Los Angeles County median home price soars to new record high: $615K

Home prices are up 8 percent compared to June 2017.
Liz Kuball

The median price of a home in Los Angeles County now stands at $615,000. That’s an 8 percent hike compared to one year ago and an all-time high for the county, according to new data released today by real estate tracker CoreLogic.

June now marks the fifth month in a row when the county’s median price has set a new record.

It’s a tough climate for house hunters—and not just because prices are so steep. Inventory is low, and mortgage payments are ballooning, says CoreLogic analyst Andrew LePage.

“A lot of potential buyers are having a hard time,” he says.

Those factors, LePage says, likely contributed to a drop in the number of homes sold countywide in June. According to CoreLogic, 13.5 percent fewer homes sold last month compared to June 2017.

That’s the county’s biggest drop in total home sales since May 2014, when sales plummeted 15.1 percent year-over-year.

Los Angeles County home prices are among the highest in the region, but they’re not the steepest.
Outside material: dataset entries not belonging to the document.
(** * ImpactX element maps: a shallow embedding of the per-particle and
      reference-particle transfer maps

    Sources embedded here:
    - [src/particles/elements/Aperture.H]
    - [src/particles/elements/Kicker.H]
    - [src/particles/elements/DipEdge.H]
    - [src/particles/elements/ShortRF.H]
    - [src/particles/elements/ExactSbend.H]
    - [CFbend.H] (combined-function bend)
    - [ThinDipole.H]

    Numbers of type [amrex::ParticleReal] are modelled in exact real
    arithmetic, extended with one absorbing value for results that are
    not finite real numbers (IEEE NaN and the infinities): a division
    by zero, the square root of a negative number or the arc sine of a
    number outside [-1, 1] gives that value, and every operation that
    receives it returns it.  Comparisons with it are false, as the
    comparisons with a NaN are.  Rounding and signed zeros are not
    modelled: a statement about values computed in this arithmetic is a
    statement in exact real arithmetic.

    Where the verdict of a comparison depends on the rounding, the map
    is embedded a second time in IEEE binary64 arithmetic, the default
    [amrex::ParticleReal] (the Aperture map, in [Aperture64]). *)

From Stdlib Require Import Reals Lra Lia ZArith Bool List.
From Stdlib Require Floats.

Local Open Scope bool_scope.
Local Open Scope R_scope.

(** ** Arithmetic of [amrex::ParticleReal] *)

Definition PReal : Type := option R.

Definition fin (r : R) : PReal := Some r.

Definition nonfinite : PReal := None.

Definition lift1 (f : R -> R) (a : PReal) : PReal :=
  match a with
  | Some x => Some (f x)
  | None => None
  end.

Definition lift2 (f : R -> R -> R) (a b : PReal) : PReal :=
  match a, b with
  | Some x, Some y => Some (f x y)
  | _, _ => None
  end.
That designation goes to Orange County, where the mid-point price of a home is now $739,000.

Across Southern California, the median is $536,250.

In a separate report released Monday, the California Association of Realtors found similar conditions statewide.
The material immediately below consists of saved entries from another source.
End Companding.

(** *** Resampling *)

(** [np.repeat(a, 3)]. *)
Definition np_repeat3 (a : list Z) : list Z :=
  flat_map (fun s => [s; s; s]) a.

(** [upsample_8k_to_24k], lines 115-118. *)
Definition upsample_8k_to_24k (pcm16_8k : list Z) : list Z :=
  if (length pcm16_8k =? 0)%nat then pcm16_8k
  else map int16_wrap (np_repeat3 pcm16_8k).

(** [a.reshape(-1, 3)] of an array whose size is a multiple of 3. *)
Fixpoint reshape3 (a : list Z) : list (Z * Z * Z) :=
  match a with
  | x :: y :: z :: rest => (x, y, z) :: reshape3 rest
  | _ => []
  end.

(** [mean(axis=1)] of a row of integers, then [astype(np.int16)]: the sum
    is exact in float64, its quotient by 3 is off an integer by a third or
    by nothing, so the cast reads the quotient rounded toward zero. *)
Definition mean3_int16 (row : Z * Z * Z) : Z :=
  let '(x, y, z) := row in int16_wrap (Z.quot (x + y + z) 3).

(** [downsample_24k_to_8k], lines 121-130. *)
Definition downsample_24k_to_8k (pcm16_24k : list Z) : list Z :=
  let n := length pcm16_24k in
  if (n =? 0)%nat then pcm16_24k
  else
    let trim := (n - (n / 3) * 3)%nat in
    let pcm16_24k := if (trim =? 0)%nat then pcm16_24k
                     else firstn (n - trim) pcm16_24k in
    if (length pcm16_24k =? 0)%nat then pcm16_24k
    else map mean3_int16 (reshape3 pcm16_24k).

End Codec.

Import Codec.

(** ** The bridge of [media_stream] *)

Module Bridge.

(** What is written to the OpenAI socket. An [append] keeps the sample
    array it carries, before [tobytes] and [b64encode]. *)
Inductive directive : Type :=
| session_update (instructions voice : string)
| response_create (voice : string)
| response_cancel
| input_audio_buffer_append (audio : list Z)
| input_audio_buffer_commit.

(** The ["media"] event written to the Twilio socket; [ev_payload] is the
    mu-law byte string before [b64encode]. *)
Record media_event : Type := {
  ev_streamSid : json;
  ev_payload : list Z
}.

(** One [await ws.receive_text()] followed by [json.loads]. *)
Inductive ws_input : Type :=
| ws_text (parsed : result json)   (* [Exn]: the text is not JSON *)
| ws_disconnect.                   (* [receive_text] raises *)

(** One message of [async for msg in oa]. *)
Inductive oa_msg : Type :=
| oa_text (parsed : result json)   (* [WSMsgType.TEXT] and [json.loads(msg.data)] *)
| oa_error                         (* [WSMsgType.ERROR] *)
| oa_other                         (* a type no branch tests *)
| oa_closed.                       (* the iteration ends *)

(** The variables the two pumps share through [nonlocal]. *)
Record call_state : Type := {
  frames_since_commit : Z;
  stream_sid : json;
  cancelled_once : bool
}.

Definition TWILIO_FRAME_MS : Z := 20.
Definition MIN_COMMIT_MS : Z := 120.

(** Lines 184-186. *)
Definition initial_state : call_state :=
  {| frames_since_commit := 0; stream_sid := JNull; cancelled_once := false |}.

(** How an iteration of a pump's loop ends. *)
Inductive loop : Type :=
| Continue
| Break.

Section Pumps.
Context {fl : NumpyFloat} {b64 : Base64}.

(** [base64.b64decode(v)] on a JSON value: a [TypeError] unless [v] is a
    string. *)
Definition b64decode_value (v : json) : result (list Z) :=
  match v with
  | JStr s => b64decode s
  | _ => Exn
  end.

(** [np.frombuffer(bytes, dtype=np.int16)]: little-endian pairs, a
    [ValueError] on an odd number of bytes. *)
Fixpoint frombuffer_int16 (bytes : list Z) : result (list Z) :=
  match bytes with
  | [] => Ok []
  | lo :: hi :: rest =>
      do tail <- frombuffer_int16 rest;
      Ok (int16_wrap (lo + 256 * hi) :: tail)
  | _ => Exn
  end.

(** One iteration of [twilio_to_openai], lines 191-232. No state is
    written and nothing is sent before the last statement that can raise,
    so an exception leaves the state as it was. *)
Definition twilio_to_openai_iter (s : call_state) (raw : ws_input)
  : result (list directive * call_state * loop) :=
  match raw with
  | ws_disconnect => Exn
  | ws_text parsed =>
    do data <- parsed;
    do event <- get data "event";
    if eq_str event "connected" then Ok ([], s, Continue)
    else if eq_str event "start" then
      do start <- index data "start";
      do sid <- index start "streamSid";
      Ok ([], {| frames_since_commit := frames_since_commit s;
                 stream_sid := sid;
                 cancelled_once := cancelled_once s |}, Continue)
    else if eq_str event "stop" then Ok ([], s, Break)
    else if negb (eq_str event "media") then Ok ([], s, Continue)
    else
      do media <- index data "media";
      do payload_b64 <- get media "payload";
      if negb (truthy payload_b64) then Ok ([], s, Continue)
      else
        do ulaw <- b64decode_value payload_b64;
        let pcm8 := mulaw_to_pcm16 ulaw in
        if (length pcm8 =? 0)%nat then Ok ([], s, Continue)
        else
          let cancel := if cancelled_once s then [] else [response_cancel] in
          let pcm24 := upsample_8k_to_24k pcm8 in
          let frames := frames_since_commit s + 1 in
          if frames * TWILIO_FRAME_MS >=? MIN_COMMIT_MS then
            Ok (cancel ++ [input_audio_buffer_append pcm24; input_audio_buffer_commit],
                {| frames_since_commit := 0;
                   stream_sid := stream_sid s;
                   cancelled_once := true |}, Continue)
          else
            Ok (cancel ++ [input_audio_buffer_append pcm24],
                {| frames_since_commit := frames;
                   stream_sid := stream_sid s;
                   cancelled_once := true |}, Continue)
  end.

(** Where a pump stands after the messages it was given. *)
Inductive pump_status : Type :=
| Running     (* awaiting the next message *)
| Finished    (* the loop was left *)
| Failed.     (* an exception left the coroutine *)

(** [twilio_to_openai], lines 188-232, on the messages received. *)
Fixpoint twilio_to_openai (s : call_state) (inputs : list ws_input)
  : list directive * call_state * pump_status :=
  match inputs with
  | [] => ([], s, Running)
  | raw :: rest =>
      match twilio_to_openai_iter s raw with
      | Exn => ([], s, Failed)
      | Ok (sent, s', Break) => (sent, s', Finished)
      | Ok (sent, s', Continue) =>
          let '(sent', s'', status) := twilio_to_openai s' rest in
          (sent ++ sent', s'', status)
      end
  end.

(** The mu-law bytes an audio delta is converted to, lines 242-244. *)
Definition delta_payload (evt : json) : result (list Z) :=
  do audio <- index evt "audio";
  do bytes <- b64decode_value audio;
  do pcm24 <- frombuffer_int16 bytes;
  let pcm8 := downsample_24k_to_8k pcm24 in
  Ok (pcm16_to_mulaw pcm8).

(** One iteration of [openai_to_twilio], lines 236-257. *)
Definition openai_to_twilio_iter (sid : json) (msg : oa_msg)
  : result (list media_event * loop) :=
  match msg with
  | oa_closed => Ok ([], Break)
  | oa_text parsed =>
      do evt <- parsed;
      do ty <- get evt "type";
      if eq_str ty "response.audio.delta" then
        do ulaw <- delta_payload evt;
        if negb (truthy sid) || (length ulaw =? 0)%nat then Ok ([], Continue)
        else Ok ([ {| ev_streamSid := sid; ev_payload := ulaw |} ], Continue)
      else Ok ([], Continue)
  | oa_error => Ok ([], Continue)
  | oa_other => Ok ([], Continue)
  end.

(** [openai_to_twilio] under a stream identifier that does not change. *)
Fixpoint openai_to_twilio (sid : json) (msgs : list oa_msg)
  : list media_event * pump_status :=
  match msgs with
  | [] => ([], Running)
  | msg :: rest =>
      match openai_to_twilio_iter sid msg with
      | Exn => ([], Failed)
      | Ok (sent, Break) => (sent, Finished)
      | Ok (sent, Continue) =>
          let '(sent', status) := openai_to_twilio sid rest in
          (sent ++ sent', status)
      end
  end.
Lemma binary_round_aux_le_pow2 s m e k :
  0 <= m -> e <= fexp prec emax (Zdigits2 m + e) ->
  e <= k -> m <= 2 ^ (k - e) ->
  emin prec emax <= k + 1 - prec -> k + 1 <= emax ->
  Fp.le_pow2 prec s k (binary_round_aux prec emax s m e loc_Exact).
Proof.
  intros Hm He Hek Hle Hemin Hemax.
  unfold binary_round_aux, shr_fexp. cbn [shr_record_of_loc].
  set (n := fexp prec emax (Zdigits2 m + e) - e).
  assert (Hn : 0 <= n) by (unfold n; lia).
  destruct (shr_spec m e n Hm Hn) as (Hq & He1 & Hex).
  destruct (shr _ e n) as [mrs1 e1]. cbn [fst snd] in Hq, He1, Hex.
  assert (Hd : Zdigits2 m + e <= k + 1).
  { pose proof (Zdigits2_le_pow m (k - e) Hm). lia. }
  assert (He1k : e1 <= k + 1 - prec).
  { subst e1 n. unfold fexp in *. lia. }
  assert (Hp2 : 2 ^ (k - e) = 2 ^ (k - e1) * 2 ^ n).
  { rewrite <- Z.pow_add_r by lia. f_equal. lia. }
  assert (Hpn : 0 < 2 ^ n) by (apply Z.pow_pos_nonneg; lia).
  assert (Hpk : 0 < 2 ^ (k - e1)) by (apply Z.pow_pos_nonneg; lia).
  set (m1 := round_nearest_even (shr_m mrs1) (loc_of_shr_record mrs1)).
  assert (Hm1 : 0 <= m1 <= 2 ^ (k - e1)).
  { pose proof (round_nearest_even_bounds (shr_m mrs1) (loc_of_shr_record mrs1)) as Hb.
    fold m1 in Hb. rewrite Hq in *.
    assert (0 <= m / 2 ^ n) by (apply Z.div_pos; lia).
    assert (m / 2 ^ n <= 2 ^ (k - e1)).
    { apply Z.div_le_upper_bound; lia. }
    split; [lia|].
    destruct (Z.eq_dec (m / 2 ^ n) (2 ^ (k - e1))) as [Heq|]; [|lia].
    assert (Hml : 2 ^ n * (m / 2 ^ n) <= m) by (apply Z.mul_div_le; lia).
    assert (Hmeq : m = 2 ^ (k - e1) * 2 ^ n) by nia.
    assert (Hz : m mod 2 ^ n = 0) by (rewrite Hmeq; apply Z.mod_mul; lia).
    unfold m1. rewrite (Hex Hz). cbn. rewrite Hq. lia. }
  clearbody m1. clear Hq Hex.
  set (n2 := fexp prec emax (Zdigits2 m1 + e1) - e1).
  assert (He1min : emin prec emax <= e1) by (subst e1 n; unfold fexp; lia).
  destruct (Z_le_gt_dec 0 n2) as [Hn2|Hn2].
  - destruct (shr_spec m1 e1 n2 (proj1 Hm1) Hn2) as (Hq2 & He2 & _).
    destruct (shr _ e1 n2) as [mrs2 e2]. cbn [fst snd] in Hq2, He2.
    assert (Hd1 : Zdigits2 m1 + e1 <= k + 1).
    { pose proof (Zdigits2_le_pow m1 (k - e1) (proj1 Hm1)). lia. }
    assert (He2k : e2 <= k + 1 - prec) by (subst e2 n2; unfold fexp in *; lia).
    assert (Hpn2 : 0 < 2 ^ n2) by (apply Z.pow_pos_nonneg; lia).
    assert (Hp3 : 2 ^ (k - e1) = 2 ^ (k - e2) * 2 ^ n2).
    { rewrite <- Z.pow_add_r by lia. f_equal. lia. }
    assert (Hm2 : 0 <= shr_m mrs2 <= 2 ^ (k - e2)).
    { rewrite Hq2. split; [apply Z.div_pos; lia|].
      assert (0 < 2 ^ (k - e2)) by (apply Z.pow_pos_nonneg; lia).
      apply Z.div_le_upper_bound; nia. }
    destruct (shr_m mrs2) as [|p|p]; cbn [Fp.le_pow2]; try lia; trivial.
    replace (e2 <=? emax - prec) with true by (symmetry; apply Z.leb_le; lia).
    cbn [Fp.le_pow2]. repeat split; lia.
  - rewrite shr_neg by lia. cbn [shr_m].
    destruct m1 as [|p|p]; cbn [Fp.le_pow2]; try lia; trivial.
    replace (e1 <=? emax - prec) with true by (symmetry; apply Z.leb_le; lia).
    cbn [Fp.le_pow2]. repeat split; lia.
Qed.
End RoundAux.

(** The left shift that aligns a short mantissa keeps the value. *)
Lemma pos_iter_xO m d : Zpos (Pos.iter xO m d) = Zpos m * 2 ^ Zpos d.
Proof.
  induction d as [|d IH] using Pos.peano_ind.
  - cbn. lia.
  - rewrite Pos.iter_succ, Pos2Z.inj_succ, Z.pow_succ_r by lia.
    change (Zpos (Pos.iter xO m d)~0) with (2 * Zpos (Pos.iter xO m d)). lia.
Qed.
“The lackluster spring home-buying season could be a sign of waning buyer interest,” said Steve White, the association’s president. “Endlessly rising home prices and buyer fatigue adversely affected pent-up demand.”
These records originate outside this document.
(** After a chat has been created by hand in [Demo.project], a submission
    without a chat id still goes to its first chat. *)
Lemma created_chat_witness :
  getOrCreateChat Demo.project None 1
    (fst (createChatManually (Some 1) Demo.member Demo.store))
  = (fst (createChatManually (Some 1) Demo.member Demo.store),
     inr (Some Demo.firstChat)).
Proof.
  exact (created_chat_is_not_the_default 1 Demo.member Demo.store
           (fst (createChatManually (Some 1) Demo.member Demo.store))
           {| answered := 201;
              json := ("New chat created for project.",
                       {| Chat._id := 30; Chat.project := 1;
                          Chat.title := "New chat"; Chat.messages := [] |}) |}
           eq_refl Demo.project).
Defined.

(** [Demo.outsider] is refused by the three handlers. *)
Lemma other_handlers_refuse_witness :
  exists r,
    status r = 403
    /\ renameChat Cases.rename Demo.outsider Demo.store = (Demo.store, inl r)
    /\ createChatManually (Some 1) Demo.outsider Demo.store = (Demo.store, inl r)
    /\ getChatHistory (fun l => l) 1 10 Demo.outsider Demo.store
       = (Demo.store, inl r).
Proof.
  apply (other_handlers_refuse_before_persistence (fun l => l) Cases.rename
           Demo.outsider Demo.store 1 10 "  Sales 2024 " Demo.project Demo.team
           eq_refl eq_refl eq_refl eq_refl eq_refl eq_refl).
  - discriminate.
  - right. simpl. intros [E|[E|[]]]; discriminate E.
Defined.

(** [Demo.member] names project 1 and the chat of project 3: the submit
    operation answers 404, the reply operation answers 200. *)
Lemma cross_project_witness :
  run (chatHandler (rt := Ref.runtime) Cases.crossAsk Demo.member) Cases.twoProjects
  = (errorResponse 404 "Chat not found or could not be created.", Cases.twoProjects)
  /\ exists s',
       run (aiReplyHandler (rt := Ref.runtime) None Demo.answering
              Cases.crossAsk Demo.member) Cases.twoProjects
       = ({| status := 200;
             body := AnalysisBody (JObj [("insights", JStr "fine")]) |}, s').
Proof.
  assert (Hnd : NoDup (map Chat._id (chats Cases.twoProjects)))
    by (simpl; repeat constructor; simpl; intuition discriminate).
  assert (Hproject : Chat.project Cases.otherChat <> 1) by discriminate.
  assert (Hurl : apiUrl (rt := Ref.runtime) None = Some "http://localhost:8000/analyze")
    by (vm_compute; reflexivity).
  destruct (only_reply_ignores_the_project_of_a_chat (rt := Ref.runtime)
              (fun l => l) None Demo.answering Cases.crossAsk Demo.member
              Cases.twoProjects 1 12 "what is here?" Demo.project Demo.team
              Cases.otherChat "http://localhost:8000/analyze"
              {| Axios.status := 200;
                 Axios.data := JObj [("insights", JStr "fine")] |}
              Hnd eq_refl eq_refl eq_refl eq_refl eq_refl eq_refl eq_refl
              Hproject Hurl eq_refl)
    as [Hsubmit [_ [_ [s' [m [Hreply _]]]]]].
  split; [exact Hsubmit|]. exists s'. exact Hreply.
Defined.

(** Pictures only, blank text, an empty selection. *)
Lemma empty_turn_witness :
  run (chatHandler (rt := Ref.runtime) Cases.picturesOnly Demo.member) Demo.store
  = (errorResponse 400
       "projectId and at least one of content, selectedDatasets, or files are required.",
     Demo.store).
Proof.
  apply (empty_turn_is_rejected (rt := Ref.runtime)).
  - reflexivity.
  - intros f [<-|[]]. reflexivity.
  - vm_compute. reflexivity.
Defined.

Lemma consistent_after_submit_witness :
  consistent (snd (run (chatHandler (rt := Ref.runtime) Demo.submit Demo.member)
                       Demo.store)).
Proof.
  exact (proj1 (handlers_keep_the_store_consistent (rt := Ref.runtime)
                  None Demo.answering Demo.submit Cases.rename (Some 1)
                  Demo.member Demo.store Demo_store_consistent)).
Defined.

Lemma reply_only_appends_witness :
  extends Demo.store
          (snd (run (aiReplyHandler (rt := Ref.runtime) None Demo.answering
                       Demo.ask Demo.member) Demo.store)).
Proof.
  exact (proj1 (proj2 (handlers_only_append (rt := Ref.runtime)
                         None Demo.answering Demo.ask Cases.rename (Some 1)
                         Demo.member Demo.store Demo_store_consistent))).
Defined.

(** "hello" ends the history of the first chat of [Demo.project]. *)
Lemma submitted_message_witness :
  exists chat' older m,
    Db.Chat_findById 10 Demo.afterSubmit = Some chat'
    /\ Db.populate chat' Demo.afterSubmit = older ++ [m]
    /\ Message.sender m = "user"
    /\ Message.content m = Some "hello".
Proof.
  destruct (submitted_message_ends_the_history (rt := Ref.runtime)
              Demo.submit Demo.member Demo.store Demo.afterSubmit
              "User message saved." 10 Demo_store_consistent eq_refl)
    as [chat' [older [m [H1 [H2 [_ [H4 [H5 _]]]]]]]].
  exists chat', older, m. repeat split; assumption.
Defined.

Lemma reply_message_witness :
  exists chat' m,
    Db.Chat_findById 10
      (snd (run (aiReplyHandler (rt := Ref.runtime) None Demo.answering
                   Demo.ask Demo.member) Demo.store))
    = Some chat'
    /\ Db.populate chat'
         (snd (run (aiReplyHandler (rt := Ref.runtime) None Demo.answering
                      Demo.ask Demo.member) Demo.store))
       = Demo.history ++ [m]
    /\ Message.sender m = "chatbot".
Proof.
  assert (Hrun : run (aiReplyHandler (rt := Ref.runtime) None Demo.answering
                        Demo.ask Demo.member) Demo.store
                 = ({| status := 200;
                       body := AnalysisBody (JObj [("insights", JStr "fine")]) |},
                    snd (run (aiReplyHandler (rt := Ref.runtime) None Demo.answering
                                Demo.ask Demo.member) Demo.store)))
    by (vm_compute; reflexivity).
  destruct (reply_message_ends_the_history (rt := Ref.runtime) None Demo.answering
              Demo.ask Demo.member Demo.store _ _ Demo_store_consistent Hrun)
    as [cid [chat [chat' [m [Hcid [Hchat [Hchat' [Hpop [Hsender _]]]]]]]]].
  injection Hcid as <-. injection Hchat as <-.
  exists chat', m. repeat split; assumption.
Defined.

(** A comma-separated selection with an empty piece. *)
Lemma comma_separated_witness :
  Forall (fun v => exists id,
                     v = JStr id
                     /\ JS.nonEmpty id = true
                     /\ JS.trim id = id
                     /\ JS.includes ","%char id = false)
         (parseSelectedDatasets (rt := Ref.runtime) (JStr "a, ,b")).
Proof.
  exact (comma_separated_ids_are_clean (rt := Ref.runtime) "a, ,b" eq_refl eq_refl).
Defined.

Lemma selection_round_trip_witness :
  Frontend.fieldValues "selectedDatasets"
    (Frontend.sendUserMessage (rt := Ref.runtime) Cases.sent)
  = [Ref.stringify (JArr [JStr "a"])]
  /\ parseSelectedDatasets (rt := Ref.runtime)
       (JStr (Ref.stringify (JArr [JStr "a"])))
     = [JStr "a"].
Proof.
  assert (Hne : JSON_stringify (Runtime := Ref.runtime) (JArr [JStr "a"])
                <> EmptyString)
    by (vm_compute; discriminate).
  exact (selection_round_trip (rt := Ref.runtime) Cases.sent [JStr "a"]
           eq_refl eq_refl Hne).
Defined.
Correction: A previous version of this story stated that LA’s price record had been broken for the fourth month in a row in June. In fact, it was broken for the fifth month in a row.

Comments

My guess is we will see a flatlining of prices for a year.

My guess is you can basically copy/paste this article into eternity (LA County Median Home Price Soars to New Recors High)

property markets are starting to crash all over the world.

los angeles isn’t going to make it another year. doesn’t have a snowball’s chance in hell.

dear market, please hold on for another 9 months or so until I can sell and get out of here.

might want to err on the side of caution.

i just got my last building under contract, after well over a year on the market. had to cut the asking price 15% to make the deal fly.

if you objectively look at market conditions at the moment, they’re outright terrifying. we’re definitely going into another 2008 crash.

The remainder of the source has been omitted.